Begin at the first line of the records below and, please, give each line again exactly until the line with "DeleteSeeder ih p s = Some (s', None);" is included.

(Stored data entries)

──────────

(** ** What the tests expect beyond [StorageSpec]

    [st_fresh ih]: no download of the swarm was counted.  Reading and deleting
    count none. *)
Class StorageAnswers (S : Type) `{StorageSpec S} := {
  found_seeder n s ih p : st_inv (1 + n) s → InfoHash_wf ih → st_peer p → p ∈ st_view s Seeder ih →
    ∃ s', DeleteSeeder ih p s = Some (s', None);
  found_leecher n s ih p : st_inv (1 + n) s → InfoHash_wf ih → st_peer p → p ∈ st_view s Leecher ih →
    ∃ s', DeleteLeecher ih p s = Some (s', None);
  found_peers n s ih forSeeder numWant v6 s' ps e : st_inv n s → InfoHash_wf ih → 0 < numWant →
    AnnouncePeers ih forSeeder numWant v6 s = Some (s', (ps, e)) → ps ≠ [] → e = None;
  st_fresh : InfoHash → S → Prop;
  fresh_delete n s ih p ih' s' e : st_inv (1 + n) s → InfoHash_wf ih → st_peer p → st_fresh ih' s →
    DeleteSeeder ih p s = Some (s', e) ∨ DeleteLeecher ih p s = Some (s', e) → st_fresh ih' s';
  fresh_announce n s ih forSeeder numWant v6 ih' s' r : st_inv n s → InfoHash_wf ih → 0 < numWant → st_fresh ih' s →
    AnnouncePeers ih forSeeder numWant v6 s = Some (s', r) → st_fresh ih' s';
  fresh_scrape n s ih ih' s' l c d e : st_inv n s → InfoHash_wf ih → st_fresh ih' s →
    ScrapeSwarm ih s = Some (s', (l, c, d, e)) → st_fresh ih' s' ∧ (ih = ih' → d = 0);
}.

Module StorageTest.

(** ** The test data *)

Definition kvStoreCtx : bytes := bs "test".

(** [rand.Read] filled [b], or failed. *)
Definition randIH (r : result bytes) : option InfoHash :=
  match r with
  | Err _ => None
  | Ok b => Some (match NewInfoHash b with Ok ih => ih | Err _ => [] end)
  end.

Definition randPeerID (r : result bytes) : option bytes :=
  match r with
  | Err _ => None
  | Ok b => Some (match NewPeerID b with Ok id => id | Err _ => replicate PeerIDLen x00 end)
  end.

(** [netip.MustParseAddrPort] panics on what it cannot parse. *)
Definition test_peer (id : bytes) (addrPort : bytes) : option Peer :=
  '(a, port) ← ParseAddrPort addrPort; Some (MkPeer id a port).

Record hashPeer := MkHashPeer { hp_ih : InfoHash; hp_peer : Peer }.

Record data := MkData { testData : list hashPeer; v4Peer : Peer; v6Peer : Peer }.

(** [read i]: the result of the i-th read of random bytes. *)
Definition init (read : nat → result bytes) : option data :=
  testIh1 ← randIH (read 0%nat);
  testIh2 ← randIH (read 1%nat);
  testPeerID0 ← randPeerID (read 2%nat);
  testPeerID1 ← randPeerID (read 3%nat);
  testPeerID2 ← randPeerID (read 4%nat);
  testPeerID3 ← randPeerID (read 5%nat);
  p0 ← test_peer testPeerID0 (bs "1.1.1.1:1");
  p1 ← test_peer testPeerID1 (bs "[abab::0001]:2");
  v4 ← test_peer testPeerID2 (bs "99.99.99.99:9994");
  v6 ← test_peer testPeerID3 (bs "[fc00::0001]:9996");
  Some (MkData [MkHashPeer testIh1 p0; MkHashPeer testIh2 p1] v4 v6).

(** [strings.Compare] and [netip.Addr.Compare]: first the family, then the bits,
    then the zone. *)
Fixpoint str_compare (a b : bytes) : comparison :=
  match a, b with
  | [], [] => Eq
  | [], _ => Lt
  | _, [] => Gt
  | x :: a, y :: b => match byte_to_Z x ?= byte_to_Z y with Eq => str_compare a b | c => c end
  end.

Definition Addr_Compare (a b : Addr) : comparison :=
  match a, b with
  | AddrNone, AddrNone => Eq
  | AddrNone, _ => Lt
  | _, AddrNone => Gt
  | Addr4 x, Addr4 y => x ?= y
  | Addr4 _, Addr6 _ _ => Lt
  | Addr6 _ _, Addr4 _ => Gt
  | Addr6 x z, Addr6 y w => match x ?= y with Eq => str_compare z w | c => c end
  end.

(** The address of the first peer is compared with itself. *)
Definition PeerEqualityFunc (p1 p2 : Peer) : bool :=
  (peer_Port p1 =? peer_Port p2) &&
  (match Addr_Compare (Peer_Addr p1) (Peer_Addr p1) with Eq => true | _ => false end) &&
  bool_decide (peer_ID p1 = peer_ID p2).

(** [Peer.String], which is [AddrPort.String]. *)
Definition AddrPort_String (a : Addr) (port : Z) : bytes :=
  match a with
  | AddrNone => bs "invalid AddrPort"
  | Addr4 _ => Addr_String a ++ bs ":" ++ Itoa port
  | Addr6 _ _ => bs "[" ++ Addr_String a ++ bs "]:" ++ Itoa port
  end.
Definition peer_key (p : Peer) : bytes := AddrPort_String (peer_addr p) (peer_Port p).
(* ===== verification/RedisSpec.v ===== *)
(** * What a Redis server does, and what the store over it does

    The documented effect of the commands on a server that answers, over a
    database of typed values; a reference server that satisfies it; and the
    proof that the store of [Redis] on such a server implements the abstract
    swarms, with its counters and its set of tracked keys. *)

From S2P Require Import Prelude GoStd Netip Bittorrent Storage Redis SwarmKeys.

Local Open Scope Z_scope.

(** ** The database *)

Inductive value :=
  | VHash (h : gmap bytes bytes)
  | VSet (m : gset bytes)
  | VInt (n : Z).

Abbreviation db := (gmap bytes value).

(** What a command for hashes, sets or integers finds under a key: nothing
    reads as empty; [None] is the [WRONGTYPE] error. *)
Definition hash_at (d : db) (k : bytes) : option (gmap bytes bytes) :=
  match d !! k with None => Some ∅ | Some (VHash h) => Some h | Some _ => None end.
Definition set_at (d : db) (k : bytes) : option (gset bytes) :=
  match d !! k with None => Some ∅ | Some (VSet m) => Some m | Some _ => None end.
Definition int_at (d : db) (k : bytes) : option Z :=
  match d !! k with None => Some 0 | Some (VInt n) => Some n | Some _ => None end.

(** Empty hashes and sets are not kept. *)
Definition put_hash (k : bytes) (h : gmap bytes bytes) (d : db) : db :=
  if decide (h = ∅) then delete k d else <[k := VHash h]> d.
Definition put_set (k : bytes) (m : gset bytes) (d : db) : db :=
  if decide (m = ∅) then delete k d else <[k := VSet m]> d.

(** An integer changed by [i]; [None] on overflow. *)
Definition incr_at (k : bytes) (i : Z) (d : db) : option db :=
  n ← int_at d k;
  if decide (int64 (n + i)) then Some (<[k := VInt (n + i)]> d) else None.

Definition field_int (h : gmap bytes bytes) (f : bytes) : option Z :=
  match h !! f with
  | None => Some 0
  | Some b => match ParseInt b 64 with Ok n => Some n | Err _ => None end
  end.

(** The effect of a queued command; [None] when it replies with an error. *)
Definition exec (c : tx_cmd) (d : db) : option db :=
  match c with
  | TxHSet k f v => h ← hash_at d k; Some (put_hash k (<[f := v]> h) d)
  | TxHDel k f => h ← hash_at d k; Some (put_hash k (delete f h) d)
  | TxIncr k => incr_at k 1 d
  | TxDecr k => incr_at k (-1) d
  | TxSAdd k x => m ← set_at d k; Some (put_set k ({[x]} ∪ m) d)
  | TxHIncrBy k f i =>
      h ← hash_at d k; n ← field_int h f;
      if decide (int64 (n + i)) then Some (put_hash k (<[f := Itoa (n + i)]> h) d) else None
  end.

Fixpoint exec_all (cs : list tx_cmd) (d : db) : option db :=
  match cs with [] => Some d | c :: cs => d ← exec c d; exec_all cs d end.

Definition remove_fields (fs : list bytes) (h : gmap bytes bytes) : gmap bytes bytes :=
  foldl (λ h f, delete f h) h fs.

(** ** The laws

    [replies x r d]: the reply is [r], and the server is up with database [d]. *)
Section Laws.
Context {S : Type} (up : S → Prop) (dbof : S → db).

Definition replies {A} (x : S * result A) (r : result A) (d : db) : Prop :=
  x.2 = r ∧ up x.1 ∧ dbof x.1 = d.
End Laws.

(** The commands the store uses, on a server that is up. *)
Class RedisSpec (S : Type) `{Redis S} := {
  rd_up : S → Prop;
  rd_db : S → db;
  rd_TxPipelined s cs d : rd_up s → exec_all cs (rd_db s) = Some d →
    replies rd_up rd_db (TxPipelined cs s) (Ok (replicate (length cs) None)) d;
  rd_HDel s k fs h : rd_up s → fs ≠ [] → hash_at (rd_db s) k = Some h →
    replies rd_up rd_db (HDel k fs s)
      (Ok (Z.of_nat (size h) - Z.of_nat (size (remove_fields fs h))))
      (put_hash k (remove_fields fs h) (rd_db s));
  rd_Decr s k n d : rd_up s → int_at (rd_db s) k = Some n → incr_at k (-1) (rd_db s) = Some d →
    replies rd_up rd_db (Decr k s) (Ok (n - 1)) d;
  rd_DecrBy s k i n d : rd_up s → int_at (rd_db s) k = Some n → incr_at k (- i) (rd_db s) = Some d →
    replies rd_up rd_db (DecrBy k i s) (Ok (n - i)) d;
  rd_HRandField s k n h : rd_up s → hash_at (rd_db s) k = Some h → 0 < n →
    ∃ fs, replies rd_up rd_db (HRandField k n s) (Ok fs) (rd_db s) ∧
      NoDup fs ∧ (∀ f, f ∈ fs → is_Some (h !! f)) ∧
      Z.of_nat (length fs) = Z.min n (Z.of_nat (size h));
  rd_HLen s k h : rd_up s → hash_at (rd_db s) k = Some h →
    replies rd_up rd_db (HLen k s) (Ok (Z.of_nat (size h))) (rd_db s);
  rd_HGet s k f h : rd_up s → hash_at (rd_db s) k = Some h →
    replies rd_up rd_db (HGet k f s)
      (match h !! f with Some v => Ok v | None => Err RedisNil end) (rd_db s);
  rd_HGetAll s k h : rd_up s → hash_at (rd_db s) k = Some h →
    replies rd_up rd_db (HGetAll k s) (Ok h) (rd_db s);
  rd_SMembers s k m : rd_up s → set_at (rd_db s) k = Some m →
    ∃ l, replies rd_up rd_db (SMembers k s) (Ok l) (rd_db s) ∧ l ≡ₚ elements m;
  rd_SRem s k x m : rd_up s → set_at (rd_db s) k = Some m →
    replies rd_up rd_db (SRem k x s) (Ok (if decide (x ∈ m) then 1 else 0))
      (put_set k (m ∖ {[x]}) (rd_db s));
  rd_Watch s k f : rd_up s → Watch k f s = f s;
}.

(** ** A server that keeps them

    Commands outside [RedisSpec] (and arguments of the wrong type) answer with an
    error. *)
Definition WRONGTYPE : GoError := OtherError (bs "WRONGTYPE").

Definition answer {A} (o : option (db * A)) (d : db) : db * result A :=
  match o with Some (d', a) => (d', Ok a) | None => (d, Err WRONGTYPE) end.

(** The client returns the error of the first command that failed. *)
Definition exec_tx (cs : list tx_cmd) (d : db) : db * result (list error) :=
  let '(d, errs) := foldl (λ '(d, errs) c,
    match exec c d with
    | Some d => (d, errs ++ [None])
    | None => (d, errs ++ [Some WRONGTYPE])
    end) (d, []) cs in
  (d, match omap (λ e, e) errs with [] => Ok errs | e :: _ => Err e end).

Definition reference_server : Redis db := {|
  HSet k fvs d := (d, Err WRONGTYPE);
  HDel k fs d := match fs with
    | [] => (d, Err (OtherError RedisStore.argNumErrorMsg))
    | _ => answer (h ← hash_at d k;
        Some (put_hash k (remove_fields fs h) d,
              Z.of_nat (size h) - Z.of_nat (size (remove_fields fs h)))) d
    end;
  HGet k f d := match hash_at d k with
                | Some h => (d, match h !! f with Some v => Ok v | None => Err RedisNil end)
                | None => (d, Err WRONGTYPE)
                end;
  HGetAll k d := answer (h ← hash_at d k; Some (d, h)) d;
  HLen k d := answer (h ← hash_at d k; Some (d, Z.of_nat (size h))) d;
  HExists k f d := answer (h ← hash_at d k; Some (d, bool_decide (is_Some (h !! f)))) d;
  HRandField k n d := answer (h ← hash_at d k; Some (d, take (Z.to_nat n) (map_to_list h).*1)) d;
  HIncrBy k f i d := (d, Err WRONGTYPE);
  Decr k d := answer (n ← int_at d k; d ← incr_at k (-1) d; Some (d, n - 1)) d;
  DecrBy k i d := answer (n ← int_at d k; d ← incr_at k (- i) d; Some (d, n - i)) d;
  Get k d := answer (n ← int_at d k; Some (d, Itoa n)) d;
  SAdd k x d := (d, Err WRONGTYPE);
  SRem k x d := answer (m ← set_at d k;
    Some (put_set k (m ∖ {[x]}) d, if decide (x ∈ m) then 1 else 0)) d;
  SMembers k d := answer (m ← set_at d k; Some (d, elements m)) d;
  SCard k d := answer (m ← set_at d k; Some (d, Z.of_nat (size m))) d;
  SRandMemberN k n d := answer (m ← set_at d k; Some (d, take (Z.to_nat n) (elements m))) d;
  SMove k k' x d := (d, Err WRONGTYPE);
  ExpireMember k x n d := (d, Err WRONGTYPE);
  RedisPing d := (d, Ok ());
  TxPipelined := exec_tx;
  Watch k f d := f d;
|}.

Lemma no_errors n : omap (λ e : error, e) (replicate n None) = [].
Proof. by induction n as [|n IH]. Qed.

Lemma exec_tx_ok cs d d' : exec_all cs d = Some d' →
  exec_tx cs d = (d', Ok (replicate (length cs) None)).
Proof.
  assert (∀ errs, exec_all cs d = Some d' →
    foldl (λ '(d, errs) c, match exec c d with
      | Some d => (d, errs ++ [None]) | None => (d, errs ++ [Some WRONGTYPE]) end) (d, errs) cs
    = (d', errs ++ replicate (length cs) None)) as H.
  { revert d. induction cs as [|c cs IH]; intros d errs; cbn [exec_all foldl length replicate].
    - intros [= ->]. by rewrite app_nil_r.
    - destruct (exec c d) as [d1|]; [|done]. cbn [mbind option_bind]. intros Hd.
      by rewrite IH, <-(assoc_L _). }
  intros Hd. unfold exec_tx. rewrite (H [] Hd). cbn [app].
  by rewrite no_errors.
Qed.

#[refine] Instance reference_spec : @RedisSpec db reference_server :=
  @Build_RedisSpec db reference_server (λ _, True) (λ d, d) _ _ _ _ _ _ _ _ _ _ _.
Proof.
  all: unfold replies.
  - intros s cs d _ Hd. cbn [TxPipelined reference_server]. by rewrite (exec_tx_ok _ _ _ Hd).
  - intros s k fs h _ Hfs Hh. cbn [HDel reference_server]. destruct fs; [done|]. by rewrite Hh.
  - intros s k n d _ Hn Hd. cbn [Decr reference_server]. rewrite Hn. cbn [mbind option_bind]. by rewrite Hd.
  - intros s k i n d _ Hn Hd. cbn [DecrBy reference_server]. rewrite Hn. cbn [mbind option_bind]. by rewrite Hd.
  - intros s k n h _ Hh Hn. cbn [HRandField reference_server]. rewrite Hh. cbn [mbind option_bind answer fst snd].
    eexists. split; [done|]. split_and!.
    + apply NoDup_take, NoDup_fst_map_to_list.
    + intros f (i & Hi & _)%elem_of_take.
      apply list_elem_of_lookup_2, list_elem_of_fmap in Hi as ([f' v] & -> & Hf).
      apply elem_of_map_to_list in Hf. by eexists.
    + rewrite length_take, length_fmap, length_map_to_list. lia.
  - intros s k h _ Hh. cbn [HLen reference_server]. by rewrite Hh.
  - intros s k f h _ Hh. cbn [HGet reference_server]. by rewrite Hh.
  - intros s k h _ Hh. cbn [HGetAll reference_server]. by rewrite Hh.
  - intros s k m _ Hm. cbn [SMembers reference_server]. rewrite Hm. by eexists.
  - intros s k x m _ Hm. cbn [SRem reference_server]. by rewrite Hm.
  - done.
Defined.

──────────

* _WRITTEN ANSWER_:
(** ** What the tests expect beyond [StorageSpec]

    [st_fresh ih]: no download of the swarm was counted.  Reading and deleting
    count none. *)
Class StorageAnswers (S : Type) `{StorageSpec S} := {
  found_seeder n s ih p : st_inv (1 + n) s → InfoHash_wf ih → st_peer p → p ∈ st_view s Seeder ih →
    ∃ s', DeleteSeeder ih p s = Some (s', None);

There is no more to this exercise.